The first ordeal was cleaning up my computer system to accept 20 gigabytes of image data. I filled a hard drive before I even finished dumping the images, had to back up old image files on an external hard drive (as well as make archival DVD’s as a backup), until I cleared out about a quarter of the drive. Photoshop still ran slow as molasses until I defragmented the drive.
I finally appreciate the editing functions of Photo Mechanic. I’ll stop downloading demos and buy the thing now. It loads RAW images instantly, and you can see previews at 100%, which makes dumping the not-quite-sharp ones a breeze. There’s a bunch of other functions in the program that duplicate, somewhat, those of Photoshop, and since I know how to do them in Photoshop I’ll keep those tasks there.
I have over 2000 images to consider. A few hours of editing eliminated about a third of those. Then I made batch corrections of similar images for exposure and color balance. Here is where film and digital thinking diverge. In my mind, the way to cover your butt during a shoot is to bracket. I usually go a stop over and under, in half stop increments if I’m shooting transparency. With digital I might exceed that range, trying multiple exposures for highlights and shadows. Well, in terms of batch conversion, that is a disasterous strategy. There is enough latitude in RAW format to forgive moderate mistakes in exposure. If there are 40 images with the same error, a batch exposure alteration is a snap. If the 40 have bracketed exposures throughout the bunch, it’s a total headache.

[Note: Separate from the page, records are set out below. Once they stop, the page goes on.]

Lemma events_after es l d : data (foldl on_event (mkNextData false l (Some d)) es) = Some d.
Proof.
  assert (∀ p, data p = Some d → data (foldl on_event p es) = Some d) as H; [| by apply H].
  induction es as [| e es IH]; intros p Hp; [done |]. apply IH.
  destruct e as [tag attrs | tag | t]; cbn; [| | by destruct (capture p)].
  - by destruct (_ && _).
  - destruct (_ && _); cbn; by rewrite Hp.
Qed.

(** The text of the first __NEXT_DATA__ script, whatever else the page has. *)
Lemma extract_next_data_first before start inside stop after :
  forallb (λ e, negb (is_next_data e)) before = true → is_next_data start = true →
  forallb (λ e, negb (is_script_end e)) inside = true → is_script_end stop = true →
  extract_next_data (before ++ start :: inside ++ stop :: after) = Some (String.concat "" (texts inside)).
Proof.
  intros Hb Hs Hi He. unfold extract_next_data. rewrite foldl_app, events_before by done.
  cbn [foldl]. assert (on_event (mkNextData false [] None) start = mkNextData true [] None) as ->.
  { destruct start as [tag attrs | |]; try done. cbn in *. by rewrite Hs. }
  rewrite foldl_app, events_inside by done. cbn [foldl].
  assert (on_event (mkNextData true ([] ++ texts inside) None) stop
          = mkNextData false ([] ++ texts inside) (Some (String.concat "" (texts inside)))) as ->.
  { destruct stop as [| tag |]; try done. cbn in *. by rewrite He. }
  apply events_after.
Qed.

(** * What a parser promises *)

Definition price_ok (o : option Z) : Prop := ∀ c, o = Some c → 1 <= c <= MAX_PRICE_CENTS.

(** A parser never invents: a page it accepts has a price, all its prices are
    between one cent and one million reais, in reais. *)
Record extract_ok (x : Extract) : Prop := {
  ok_price : has_price x = true;
  ok_pix : price_ok x.(price_pix_cents);
  ok_card : price_ok x.(price_card_cents);
  ok_pix_member : price_ok x.(price_pix_member_cents);
  ok_card_member : price_ok x.(price_card_member_cents);
  ok_currency : x.(currency) = CURRENCY;
}.

Class LawfulParser (parser : Parser) : Prop :=
  lawful : ∀ html x, parser html = Ok x → extract_ok x.

Lemma to_cents_bounds v o : to_cents v = Ok o → price_ok o.
Proof. intros H c ->. by apply (to_cents_spec_bounds v). Qed.

Lemma or_on_miss_Ok {A} (d : A) r a : or_on_miss d r = Ok a → a = d ∨ r = Ok a.
Proof. unfold or_on_miss. destruct r as [b | e]; [intros [= ->]; by right |]. case_match; [|done]. intros [= ->]. by left. Qed.
(* ===== verification/Smtp.v ===== *)
(** Sending the digest ([kerdoos/digest]): [smtp_sender.py], [sender.py] and
    [factory.py].

    The relay, the clock and the standard library's SMTP client are the type
    class [Relay]: what each call answers after a given history of calls.  The
    sender's state is that history, so a theorem about what is sent, and when,
    is a theorem about the trace it leaves.  Durations are whole microseconds;
    the rounding of floats is not modelled. *)

From S2P Require Import Prelude Domain DateTime Registry Safety Egress Floats Text Parsers Pages Digest Seconds.

(** * Exceptions *)

(** What the two classifiers can tell apart: [ssl.SSLError], the classes of
    [smtplib] with the reply code or the refused recipients' codes, and every
    other exception. *)
Inductive failure :=
| SSLError
| SMTPConnectError (code : Z)
| SMTPServerDisconnected
| SMTPRecipientsRefused (codes : list Z)
| SMTPResponseException (code : Z)   (* or its other subclasses *)
| SMTPException                      (* SMTPNotSupportedError among them *)
| PyError (e : exn).

Definition is_SMTPException (f : failure) : bool :=
  match f with SSLError | PyError _ => false | _ => true end.
(** [isinstance(exc, OSError)]: SSLError and SMTPException are subclasses. *)
Definition is_OSError (f : failure) : bool :=
  match f with PyError e => is_a e.(exn_class) OSError | _ => true end.

Definition is_retryable_connect_failure (f : failure) : bool :=
  match f with
  | SSLError => false
  | SMTPConnectError _ | SMTPServerDisconnected => true
  | _ => if is_SMTPException f then false else is_OSError f
  end.

Definition is_4xx (code : Z) : bool := (400 <=? code) && (code <? 500).

Definition is_retryable_send_failure (f : failure) : bool :=
  match f with
  | SMTPRecipientsRefused codes => forallb is_4xx codes
  | SMTPConnectError code | SMTPResponseException code => is_4xx code
  | _ => false
  end.

(** * Settings, messages, traces *)

Record SmtpSettings := {
  smtp_host : string;
  smtp_port : Z;
  from_addr : string;
  username : option string;
  password : option string;
  use_tls : bool;
  timeout : Z;
  retry_attempts : Z;
  retry_backoff : secs;
  send_deadline : Z;
}.

Record EmailMessage := {
  subject : string;
  from_ : string;
  to_ : string;
  text_body : string;
  html_body : string;
}.

(** The calls, each with its answer.  [ESend]'s right answer is the dictionary
    of the recipients refused; [EQuit]'s left one is a reply code. *)
Inductive event :=
| EConnect (r : option failure)
| EStarttls (r : option failure)
| ELogin (user secret : string) (r : option failure)
| ESend (m : EmailMessage) (r : failure + list string)
| EQuit (r : Z + failure)
| ETime (t : Z)
| ESleep (d : secs).

Notation history := (list event).

Class Relay := {
  connect : history → string → Z → Z → option failure;
  starttls : history → option failure;
  login : history → string → string → option failure;
  send_message : history → EmailMessage → failure + list string;
  quit : history → Z + failure;
  monotonic : history → Z;
}.

(** How one transaction ends: [_RetryableSmtpFailure] carries the original. *)
Inductive outcome := Done | Retryable (f : failure) | Propagates (f : failure).

Definition unsafe_recipient : failure := PyError (Exn UnsafeRecipientError "unsafe recipient").

Definition classify (retryable : failure → bool) (f : failure) : outcome :=
  if retryable f then Retryable f else Propagates f.

Section Sender.
Context `{Relay}.

(** ** [_send_smtp_once] *)

(** The first [try]: STARTTLS, then the login. *)
Definition secure (smtp : SmtpSettings) (h : history) : option failure * history :=
  let '(r, h) := if smtp.(use_tls) then let r := starttls h in (r, h ++ [EStarttls r])%list
                 else (None, h) in
  match r with
  | Some f => (Some f, h)
  | None =>
      match smtp.(username), smtp.(password) with
      | Some u, Some p =>
          if truthy u && truthy p
          then let r := login h u p in (r, h ++ [ELogin u p r])%list
          else (None, h)
      | _, _ => (None, h)
      end
  end.

Definition in_session (smtp : SmtpSettings) (message : EmailMessage) (h : history) : outcome * history :=
  let '(r, h) := secure smtp h in
  match r with
  | Some f => (classify is_retryable_connect_failure f, h)
  | None =>
      let r := send_message h message in
      let h := (h ++ [ESend message r])%list in
      match r with
      | inl f => (classify is_retryable_send_failure f, h)
      | inr refused => (if bool_decide (refused = []) then Done else Propagates unsafe_recipient, h)
      end
  end.

(** [smtplib.SMTP.__exit__]: QUIT; a lost connection is ignored, any reply but
    221 raises, whatever the body did. *)
Definition exit_session (body : outcome) (h : history) : outcome * history :=
  let r := quit h in
  let h := (h ++ [EQuit r])%list in
  (match r with
   | inl code => if code =? 221 then body else Propagates (SMTPResponseException code)
   | inr SMTPServerDisconnected => body
   | inr f => Propagates f
   end, h).

Definition send_smtp_once (smtp : SmtpSettings) (message : EmailMessage) (h : history)
    : outcome * history :=
  let r := connect h smtp.(smtp_host) smtp.(smtp_port) smtp.(timeout) in
  let h := (h ++ [EConnect r])%list in
  match r with
  | Some f => (classify is_retryable_connect_failure f, h)
  | None => let '(body, h) := in_session smtp message h in exit_session body h
  end.

(** ** The retry loop of [send] *)

Definition MAX_OPS_PER_ATTEMPT : Z := 8.

(** [left] is [attempts_left] after the decrement, at most 0 being [O]. *)
Fixpoint attempts (smtp : SmtpSettings) (message : EmailMessage) (deadline budget : Z) (left : nat)
    (h : history) : (failure + bool) * history :=
  let '(r, h) := send_smtp_once smtp message h in
  match r with
  | Done => (inr true, h)
  | Propagates f => (inl f, h)
  | Retryable original =>
      match left with
      | O => (inl original, h)
      | S left' =>
          let t := monotonic h in
          let h := (h ++ [ETime t])%list in
          let remaining := deadline - t in
          if remaining <? budget then (inl original, h)
          else
            let backoff := smin smtp.(retry_backoff) (Secs (remaining - budget)) in
            let h := if slt (Secs 0) backoff then (h ++ [ESleep backoff])%list else h in
            let t' := monotonic h in
            let h := (h ++ [ETime t'])%list in
            if deadline - t' <? budget then (inl original, h)
            else attempts smtp message deadline budget left' h
      end
  end.

Definition send_with_retry (smtp : SmtpSettings) (message : EmailMessage) (h : history)
    : (failure + bool) * history :=
  let t := monotonic h in
  let deadline := t + smtp.(send_deadline) in
  let budget := smtp.(timeout) * MAX_OPS_PER_ATTEMPT in
  attempts smtp message deadline budget (Z.to_nat smtp.(retry_attempts)) (h ++ [ETime t])%list.
End Sender.

(** ** What is sent *)

Definition clean_header (value : string) : string := of_chars (flatten (chars value)).
Definition clean_header_block (body : string) : string :=
  of_chars (filter (λ c, c ≠ RETURN) (chars body)).

Definition alpha (c : ascii) : bool := range "A" "Z" c || range "a" "z" c.
Definition label_char (c : ascii) : bool := alpha c || range "0" "9" c || bool_decide (c = "-"%char).

(** [_VALID_DOMAIN_RE], between the anchors. *)
Definition VALID_DOMAIN_RE : re :=
  Seq (many1 (Seq (many1 (Chr label_char)) (ch ".")))
      (Alt (Seq (Chr alpha) (many (Chr label_char)))
           (Seq (lit "xn--") (many1 (Chr label_char)))).
(* ===== verification/Settings.v ===== *)
(** The settings ([kerdoos/config.py]): the environment, read with a default and
    a warning for every value that is not usable.

    The texts Python's [int] and [float] accept are arguments.  The state is
    what is logged, and the module's flags that keep a budget warning to one
    per process. *)

From S2P Require Import Prelude Domain Registry Safety Egress Text Digest Seconds Fetchers Smtp.

Definition MIN_SESSION_SECRET_LENGTH : nat := 32.
Definition DEFAULT_SMTP_PORT : Z := 587.
Definition DEFAULT_DIGEST_REAPER_TIMEOUT_SECONDS : Z := 300.
Definition DEFAULT_SMTP_TIMEOUT_SECONDS : Z := 30.
Definition DEFAULT_SMTP_RETRY_ATTEMPTS : Z := 2.
Definition DEFAULT_SMTP_RETRY_BACKOFF_SECONDS : Z := 2.
Definition MAX_SMTP_RETRY_ATTEMPTS : Z := 5.
Definition MIN_SMTP_RETRY_BACKOFF_SECONDS : Z := 1.
Definition DEFAULT_WORKERS : Z := 1.
Definition DEFAULT_BROWSER_MAX_CONCURRENT : Z := 1.
Definition DEFAULT_BROWSER_ACQUIRE_TIMEOUT_SECONDS : Z := 120.
Definition DEFAULT_RUN_QUEUE_MAX_RESTARTS : Z := 5.
Definition DEFAULT_RUN_QUEUE_BACKLOG_WARN_THRESHOLD : Z := 5.
Definition DEFAULT_LOGIN_RATE_LIMIT_WINDOW_SECONDS : Z := 900.
Definition DEFAULT_LOGIN_RATE_LIMIT_MAX_ATTEMPTS : Z := 5.
Definition DEFAULT_LOGIN_RATE_LIMIT_ROW_CAP : Z := 100000.
Definition DEFAULT_RUN_NOW_COOLDOWN_SECONDS : Z := 300.
Definition DEFAULT_MCP_MAX_SESSIONS : Z := 32.
Definition DEFAULT_MCP_SESSION_IDLE_TIMEOUT_SECONDS : Z := 300.

Record Settings := {
  session_secret : option string;
  config_db : string;
  state_db : string;
  cookie_secure : bool;
  workers : Z;
  digest_evaluator_enabled : bool;
  smtp_host_setting : option string;
  smtp_port_setting : Z;
  smtp_from : option string;
  smtp_username : option string;
  smtp_password : option string;
  smtp_use_tls : bool;
  smtp_timeout_seconds : secs;
  smtp_retry_attempts : Z;
  smtp_retry_backoff_seconds : secs;
  digest_reaper_timeout_seconds : Z;
  browser_max_concurrent : Z;
  browser_acquire_timeout_seconds : secs;
  run_queue_max_restarts : Z;
  run_queue_backlog_warn_threshold : Z;
  run_now_cooldown_seconds : secs;
  uc_launch_timeout_seconds : secs;
  browser_launch_timeout_seconds : secs;
  login_rate_limit_window_seconds : secs;
  login_rate_limit_max_attempts : Z;
  login_rate_limit_row_cap : Z;
  uc_orphan_sweep_delay_seconds : secs;
  browser_fetch_timeout_seconds : secs;
  browser_max_abandoned_fetches : Z;
  uc_fetch_timeout_seconds : secs;
  camoufox_launch_timeout_seconds : secs;
  camoufox_nav_timeout_seconds : secs;
  camoufox_fetch_timeout_seconds : secs;
  camoufox_max_abandoned_fetches : Z;
  mcp_enabled : bool;
  public_url : option string;
  mcp_allowed_hosts : list string;
  mcp_max_sessions : Z;
  mcp_session_idle_timeout_seconds : secs;
}.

I don’t know enough of the nuts and bolts of RAW processing to know if what I have to say here is accurate, but here’s my take. Overexposure (to a point) is more forgiveable than under-exposure. Bumping up a dark image tends to make a contrasty image with not much detail in the shadows, if any. Darkening down a light image results in a lower contrast image with plenty of tonal information for subsequent adjustment with curves layers, or whatever. So long as the overexposure hasn’t resulted in important highlight areas with values of 255 (blown-out), all is potentially forgiven.
Then I had to organize the remaining 1400 images in some semblence of subject groupings, and batch rename them. I have an automated action cranking away right now that is converting the RAW files to the JPGs that the client wants for layout. It will take a couple of hours for that to conclude.At that point I’ll rank my favorites and put them in a separate folder (Photo Mechanic is far smarter for ranking than Photoshop). Then I’ll burn a disk and FedEx it off.
It all, it’s far more post production work than I would have had with film. I will need to charge my clients more for my work (after first disabusing them of the notion that digital saves time).